Évidemment on ne fait pas ça lorsque l'on pointe le "déficit" d'une caisse sociale, on prépare juste une opération politique, une restructuration.
Or le problème posé par l'intermittence excède l'existence des intermittents eux-mêmes puisqu'il s'agit en fait de savoir quels moyens sont concédés pour garantir la disponibilité d'une main d'oeuvre flexible dans un contexte où le marché de l'emploi se caractérise depusi des années déjà par un taux d'embauche en CDD qui oscille entre 70 et 80% des entrées dans l'emploi. On sait que ces contrats sont brefs, leur durée moyenne, toutes catégories confondues, est de deux mois. Il faut actuellement 4 mois d'emploi pour ouvrir des droits au chômage, or les intermittents sont pour leur part soumis à un seuil horaire inférieur (507h sur 10 mois). Et malgré les réformes (suppression de la "date anniversaire, c'est à dire diminution de la période de référence ; limitations du champs d'application qui ont déjà fortement limité l'accès) ce régime du chômage de l'intermittence reste un contre modèle pour l'ensemble des salariés à l'emploi discontinu : il constitue la preuve que les modalités de cumul salaire allocation "offertes" par le RSA, les mesures de contraintes à l'emploi non choisi (et leurs radiations), les propositions anglaise ou allemandes de suppression d'allocation en cas de non prise d'une emploi, que toutes ces mesures disciplinaires et d'austérité (où l'on fait payer à des salariés boucs émissaires un chômage structurel) n'ont absolument rien de "naturel" quoi qu'en disent avec obstination les économistes et experts préposés à la fabrication de la concurrence.

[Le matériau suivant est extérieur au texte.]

Lemma rejected_inv n s i e : inv ∅ n s -> i ∉ submitted s -> inv ∅ n (complete_with i [] (Some e) (record_submit i s)).
Proof.
  intros [V1 V2 V3 V4 V5 V6 V7 V8 V9 V10 V11 V12 V13 V14 V15 V16] Hnew. split; cbn; try done.
  - destruct (new_request _ _ _ _ _ V9 Hnew) as (N1 & N2 & N3). destruct V9 as [H1 H2 H3 H4 H5 H6].
    rewrite fmap_app. cbn. split; try done.
    + by apply NoDup_snoc.
    + by apply NoDup_snoc.
    + intros j. rewrite !elem_of_app, H4, !list_elem_of_singleton. tauto.
    + intros j. rewrite elem_of_app, list_elem_of_singleton. intros [Hj| ->]; [by apply H5|done].
  - intros a r Hr. apply elem_of_app. left. by eapply V10.
  - intros j b. rewrite elem_of_app, list_elem_of_singleton. intros [Hj|Hj]; [by apply V13|done].
  - intros k c j Hk Hj. destruct (V16 k c j Hk Hj) as (G1 & G2 & G3). split; [apply elem_of_app; by left|done].
Qed.

Section Accept.
Context (n : Z) (s : impl) (i : Z) (bs : bytes) (verdict : bytes -> option exn -> bool) (d : Z).
Context (Hi : inv ∅ n s) (Hnew : i ∉ submitted s) (Hcl : closing s = false).
Let a := fresh (dom (store s)).
Let r := mkRequest i 0 bs verdict None false d.
Let st := <[a := r]> (store s).

Lemma fresh_ref : store s !! a = None.
Proof. apply not_elem_of_dom, is_fresh. Qed.
Lemma accept_store b rb : store s !! b = Some rb -> st !! b = Some rb.
Proof. intros Hb. unfold st. rewrite lookup_insert_ne; [done|]. intros <-. by rewrite fresh_ref in Hb. Qed.
Lemma accept_lookup b rb : st !! b = Some rb -> (b = a /\ rb = r) \/ store s !! b = Some rb.
Proof. unfold st. intros [[<- <-]|[_ Hb]]%lookup_insert_Some; auto. Qed.
Lemma accept_names b : is_Some (store s !! b) -> (ident <$> st) !! b = (ident <$> store s) !! b.
Proof. intros [rb Hb]. rewrite !lookup_fmap, Hb. by rewrite (accept_store b rb Hb). Qed.
Lemma live_store j b : requests s !! j = Some b -> is_Some (store s !! b).
Proof. intros Hb. destruct (t_live _ _ _ _ _ _ (v_table _ _ _ _ Hi) j b Hb) as (rb & Hrb & _). by eexists. Qed.

Lemma accept_on k : on (requests s) st k = on (requests s) (store s) k.
Proof.
  apply set_eq. intros j. rewrite !elem_of_on. split; intros (b & rb & Hq & Hb & Hs); exists b, rb; split; try done; split; try done.
  - destruct (accept_lookup b rb Hb) as [[-> ->]|?]; [|done]. done.
  - by apply accept_store.
Qed.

Si les lecteurs veulent creuser la question, ils peuvent lire sur internet des Contre-propositions pour une réforme de l’assurance-chômage des salariés intermittents (sur le site de la coordination des intermittents et précaires) qui n'ont rien d'une "défense corporative" mais cherchent au contraire à répondre à la précarisation à l'oeuvre depuis 35 ans du point de vue de ceux qui la vivent.
— Colporteurlundi, novembre 15 2010
10:33
Je crains qu'en tenant cette ligne, vous passiez à côté des principaux arguments de l'article et ne donniez ne bâton pour vous faire battre :
— Mathieu P.- Le coût de la formation des énarques ou normaliens est assorti d'un engagement décennal au service de l'État, par lequel celui-ci s'assure de disposer d'un personnel qualifié payé moins cher que son prix de marché.
- Un des arguments essentiels de l'article n'est pas le coût absolu du régime des intermittents mais sa répartition : il semble inéquitable de faire reposer le financement de la production de spectacles vivants sur les seuls salariés du secteur privé, exemptant de contribution les fonctionnaires et les indépendants.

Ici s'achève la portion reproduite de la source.